Выбрать главу

Отсюда — определенная этика литературного языка, подлежащая обоснованию именно потому, что ее пытаются оспорить. Писателей, интеллектуалов нередко упрекают в том, что они не пишут на языке, которым пользуются «все прочие люди». Но ведь то и хорошо, что в пределах одного и того же естественного языка (каковым является для нас французский) люди располагают как бы различными наречиями. Будь я законодателем (курьезное предположение по отношению к человеку, являющемуся «анархистом» в этимологическом смысле этого слова), я бы отнюдь не стал навязывать французскому языку единообразия — ни на буржуазной, ни на народной основе, но, напротив, всячески бы поощрял одновременное изучение сразу нескольких французских языков с различными функциями, которым уготовано равноправие. Данте со всей серьезностью обсуждает вопрос, на каком языке — латинском или тосканском — ему следует писать «Пир». И он выбирает народный язык вовсе не из политических или полемических соображений, а с точки зрения соответствия каждого из них своему предмету: он чувствует, что оба языка (как для нас классический и современный, устный и письменный французские языки) образуют своего рода сокровищницу, из которой он свободен черпать в зависимости от истины своего желания Подобная свобода есть роскошь, которую всякое общество должно было бы предоставлять своим гражданам: языков должно быть столько, сколько существует различных желаний; это — утопическое допущение, коль скоро ни одно общество не готово пока что дозволить существование множества желаний. Ни одно общество не готово допустить, чтобы тот или иной язык — каков бы он ни был — не угнетал другого языка, чтобы субъект грядущего дня — не испытывая ни угрызений совести, ни подавленности — познал радость от обладания сразу двумя языковыми инстанциями; чтобы он мог говорить либо одно, либо другое, подчиняясь лишь своим перверсиям, но не Закону.

Утопия, разумеется, не способна защитить от власти; утопия языка оборачивается возникновением языка утопии, а это — язык, подобный любому другому. Можно сказать, что ни один из писателей, вступивших в единоборство с властью языка, не мог и не может избежать мести с ее стороны — либо в виде посмертного причисления к официальной культуре, либо в виде прижизненной моды, навязывающей писателю его собственный образ и понуждающий его оправдывать возлагаемые на него надежды. Единственный выход для такого писателя — это постоянное смещение или постоянное упорствование, или то и другое вместе.

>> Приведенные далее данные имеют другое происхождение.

(** ** Sums *)

Abbreviation est_item := (estimate_item_token_count json_len image_dimensions estimate_audio_token_count).
Abbreviation est_sum := (sum_estimates json_len image_dimensions estimate_audio_token_count).

Definition item_tokens (i : ResponseItem) : Z := default 0 (est_item i).

Fixpoint total_tokens_of (l : list ResponseItem) : Z :=
  match l with [] => 0 | i :: l' => item_tokens i + total_tokens_of l' end.

Lemma tokens_i64_bounds n : 0 ≤ approx_tokens_from_byte_count_i64 n ≤ I64_MAX.
Proof.
  unfold approx_tokens_from_byte_count_i64. destruct (Z.leb_spec n 0); [done|].
  assert (0 ≤ approx_tokens_from_byte_count n).
  { unfold approx_tokens_from_byte_count, usat_add, usat_sub, APPROX_BYTES_PER_TOKEN, USIZE_MAX.
    apply Z.div_pos; lia. }
  unfold I64_MAX. lia.
Qed.

Lemma estimate_item_total i : est_item i = Some (item_tokens i) ∧ 0 ≤ item_tokens i ≤ I64_MAX.
Proof.
  unfold item_tokens, estimate_item_token_count.
  destruct (model_visible_bytes_total i) as [n ->]. cbn.
  split; [done|apply tokens_i64_bounds].
Qed.

Lemma total_tokens_nonneg l : 0 ≤ total_tokens_of l.
Proof.
  induction l as [|i l IH]; cbn; [done|]. pose proof (estimate_item_total i). lia.
Qed.

Lemma sum_estimates_from l acc :
  0 ≤ acc ≤ I64_MAX →
  fold_option (λ acc item, n ← est_item item; Some (isat_add acc n)) acc l
  = Some (Z.min (acc + total_tokens_of l) I64_MAX).
Proof.
  revert acc. induction l as [|i l IH]; intros acc Hacc; cbn [fold_option total_tokens_of].
  - f_equal. lia.
  - destruct (estimate_item_total i) as [-> Hi]. cbn [mbind option_bind].
    pose proof (total_tokens_nonneg l). rewrite IH; unfold isat_add, clamp_i64, I64_MIN, I64_MAX in *.
    + f_equal. lia.
    + lia.
Qed.

Lemma sum_estimates_capped l : est_sum l = Some (Z.min (total_tokens_of l) I64_MAX).
Proof. apply (sum_estimates_from l 0). done. Qed.

Lemma total_tokens_app l l' : total_tokens_of (l ++ l') = total_tokens_of l + total_tokens_of l'.
Proof. induction l as [|i l IH]; cbn; lia. Qed.

Lemma total_tokens_suffix l n : total_tokens_of (drop n l) ≤ total_tokens_of l.
Proof.
  rewrite <- (take_drop n l) at 2. rewrite total_tokens_app.
  pose proof (total_tokens_nonneg (take n l)). lia.
Qed.

(** ** The last match *)

Lemma rposition_Some p (l : list ResponseItem) i :
  rposition p l = Some i →
  ∃ pre x suf, l = pre ++ x :: suf ∧ length pre = i ∧ p x = true
               ∧ Forall (λ y, p y = false) suf.
Proof.
  revert i. induction l as [|y l IH]; intros i; cbn [rposition]; [done|].
  destruct (rposition p l) as [j|] eqn:E.
  - intros [= <-]. destruct (IH j eq_refl) as (pre & x & suf & -> & Hl & Hx & Hs).
    exists (y :: pre), x, suf. cbn. auto.
  - destruct (p y) eqn:Hy; [|done]. intros [= <-]. exists [], y, l. split_and!; try done.
    clear IH Hy. induction l as [|z l IHl]; [done|]. cbn [rposition] in E.
    destruct (rposition p l); [done|]. destruct (p z) eqn:Hz; [done|]. auto.
Qed.

Lemma rposition_None p (l : list ResponseItem) :
  rposition p l = None → Forall (λ y, p y = false) l.
Proof.
  induction l as [|y l IH]; cbn [rposition]; [done|]. destruct (rposition p l); [done|].
  destruct (p y) eqn:Hy; [done|]. auto.
Qed.

(** The items after the last one that the model generated, none if there is no such. *)
Lemma items_after_spec (cm : manager) :
  (Forall (λ i, is_model_generated_item i = false) (items cm)
     ∧ items_after_last_model_generated_item cm = [])
  ∨ ∃ before x, items cm = before ++ x :: items_after_last_model_generated_item cm
      ∧ is_model_generated_item x = true
      ∧ Forall (λ i, is_model_generated_item i = false) (items_after_last_model_generated_item cm).
Proof.
  unfold items_after_last_model_generated_item.
  destruct (rposition is_model_generated_item (items cm)) as [i|] eqn:E.
  - right. apply rposition_Some in E as (pre & x & suf & Heq & <- & Hx & Hs). exists pre, x.
    rewrite Heq. replace (S (length pre)) with (length (pre ++ [x])) by (rewrite length_app; cbn; lia).
    change (x :: suf) with ([x] ++ suf). rewrite app_assoc, drop_app_length.
    rewrite <- app_assoc. auto.
  - left. split; [by apply rposition_None|]. by rewrite drop_all.
Qed.

Definition last_tokens (cm : manager) : Z :=
  match token_info cm with Some info => total_tokens (last_token_usage info) | None => 0 end.

(** The encrypted reasoning items before the last turn boundary. *)
Definition earlier_reasoning (cm : manager) : list ResponseItem :=
  match rposition (is_user_turn_boundary is_inter_agent_json) (items cm) with
  | None => []
  | Some last_user_index => List.filter is_encrypted_reasoning (take last_user_index (items cm))
  end.

Lemma isat_add_cap a b : 0 ≤ a → 0 ≤ b → isat_add a b = Z.min (a + b) I64_MAX.
Proof. unfold isat_add, clamp_i64, I64_MIN, I64_MAX. lia. Qed.

Lemma non_last_reasoning_capped (cm : manager) :
  get_non_last_reasoning_items_tokens json_len image_dimensions estimate_audio_token_count
    is_inter_agent_json cm = Some (Z.min (total_tokens_of (earlier_reasoning cm)) I64_MAX).
Proof.
  unfold get_non_last_reasoning_items_tokens, earlier_reasoning.
  destruct (rposition _ _); [apply sum_estimates_capped|done].
Qed.
End estimates.

(** The size estimates of a history cannot fail or overflow.  The estimate of the
    whole history is the sum of the estimates of its items and of the base
    instructions, capped at the largest [i64]; the usage is the count of the last
    response plus the items recorded after the last one that the model generated and,
    unless the server counts them, the encrypted reasoning items before the last
    turn. *)
Theorem token_usage_capped `{WireTypes} {T S : Type} json_len image_dimensions est_audio inter_agent
    (cm : @ContextManager _ T S) (base : str) :
  0 ≤ last_tokens cm →
  let total := total_tokens_of json_len image_dimensions est_audio in
  let after := items_after_last_model_generated_item cm in
  let reasoning := earlier_reasoning inter_agent cm in
  estimate_token_count_with_base_instructions json_len image_dimensions est_audio cm base
    = Some (Z.min (approx_token_count base + total (items cm)) I64_MAX)
  ∧ get_total_token_usage json_len image_dimensions est_audio inter_agent cm true
    = Some (Z.min (last_tokens cm + total after) I64_MAX)
  ∧ get_total_token_usage json_len image_dimensions est_audio inter_agent cm false
    = Some (Z.min (last_tokens cm + total reasoning + total after) I64_MAX)
  ∧ (∃ before, items cm = before ++ after
       ∧ (after ≠ [] → ∃ before' x, before = before' ++ [x] ∧ is_model_generated_item x = true))
  ∧ Forall (λ i, is_model_generated_item i = false) after
  ∧ (∀ i, 0 ≤ item_tokens json_len image_dimensions est_audio i ≤ I64_MAX).
Proof.
  intros Hl total after reasoning. subst total after reasoning.
  set (total := total_tokens_of json_len image_dimensions est_audio).
  assert (Ht : ∀ l, 0 ≤ total l) by (intros; apply total_tokens_nonneg).
  assert (Hbase : 0 ≤ approx_token_count base ≤ I64_MAX).
  { unfold approx_token_count, usat_add, usat_sub, APPROX_BYTES_PER_TOKEN, USIZE_MAX, I64_MAX.
    pose proof (slen_nonneg base). split; [apply Z.div_pos; lia|apply Z.div_le_upper_bound; lia]. }
  assert (Hcap : ∀ n m, 0 ≤ n → 0 ≤ m → isat_add n (Z.min m I64_MAX) = Z.min (n + m) I64_MAX).
  { intros n m Hn Hm. rewrite isat_add_cap; unfold I64_MAX; lia. }
  split_and!.
  - unfold estimate_token_count_with_base_instructions. rewrite sum_estimates_capped. fold total.
    cbn [mbind option_bind]. unfold to_i64. rewrite Z.min_l by lia. rewrite Hcap; [done|lia|apply Ht].
  - unfold get_total_token_usage. rewrite sum_estimates_capped. fold total. cbn [mbind option_bind].
    fold (last_tokens cm). rewrite Hcap; [done|lia|apply Ht].
  - unfold get_total_token_usage. rewrite sum_estimates_capped. fold total. cbn [mbind option_bind].
    rewrite non_last_reasoning_capped. fold total. cbn [mbind option_bind].
    fold (last_tokens cm). rewrite (Hcap (last_tokens cm)); [|lia|apply Ht]. f_equal.
    pose proof (Ht (earlier_reasoning inter_agent cm)).
    pose proof (Ht (items_after_last_model_generated_item cm)).
    rewrite Hcap by (unfold I64_MAX in *; lia). lia.
  - destruct (items_after_spec cm) as [[_ Hn]|(before & x & Heq & Hx & _)].
    + exists (items cm). rewrite Hn, app_nil_r. done.
    + exists (before ++ [x]). rewrite <- app_assoc. eauto.
  - destruct (items_after_spec cm) as [[_ Hn]|(before & x & Heq & Hx & Hf)]; [by rewrite Hn|done].
  - intros i. apply estimate_item_total.
Qed.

Упорствовать — значит утверждать Сопротивляемость литературы, то есть то начало в ней, которое противится и превозмогает окружающие ее шаблонизированные дискурсы — философские, научные, психологические; это значит- вести себя так, словно литература не знает ни соперников, ни смерти. Писатель (я разумею не исполнителя той или иной функции и не служителя определенного искусства, но субъекта известной практики) должен обладать упорством дозорного, находящегося на перекрестке всех прочих дискурсов; по отношению к этим истым дискурсам он оказывается в тривиальном положении (этимологически trivialis — это атрибут публичной женщины, поджидающей на перепутье трех дорог). Одним словом, упорствовать — значит настаивать — вопреки всему и против всего — на силе всякого сдвига и всякого ожидания. И как раз потому, что письму свойственно упорство, оно вовлекается в процесс смещения. Причина в том, что власть завладевает радостным чувством, доставляемым письмом, точно так же, как она поступает со всякой иной радостью: она делает из нее объект манипуляции и из продукта перверсии превращает в продукт стадности, подобно тому, как она завладевает плодами любовных услад, дабы превратить их, себе на потребу, в солдат и активистов. Итак, выражение сместиться может значить: «переместиться туда, где тебя не ожидают», или еще более резко: «отречься от того, что ты написал» (но не обязательно от того, что ты думал) в том случае, если власть стадного начала принимается использовать и порабощать написанное тобой. Так, Пазолини вынужден был «отречься» (по его собственному выражению) от трех своих фильмов, составляющих «Трилогию жизни», поскольку констатировал, что их использует власть (хотя и не выразил сожаления по поводу того, что снял эти фильмы): «Полагаю,— говорит он в одном интервью, опубликованном посмертно,— что до свершения действия никогда, ни при каких условиях не следует опасаться аннексии со стороны власти и ее культуры. Нужно поступать так, словно подобной потенциальной опасности вовсе не существует... Однако я полагаю также, что после следует уметь отдать себе отчет, в какой мере — в том или ином случае — ты был использован властью. И вот тогда, как мне кажется, если наша искренность или потребность в выражении стали объектом порабощения или манипуляции, надо иметь абсолютное мужество отречься».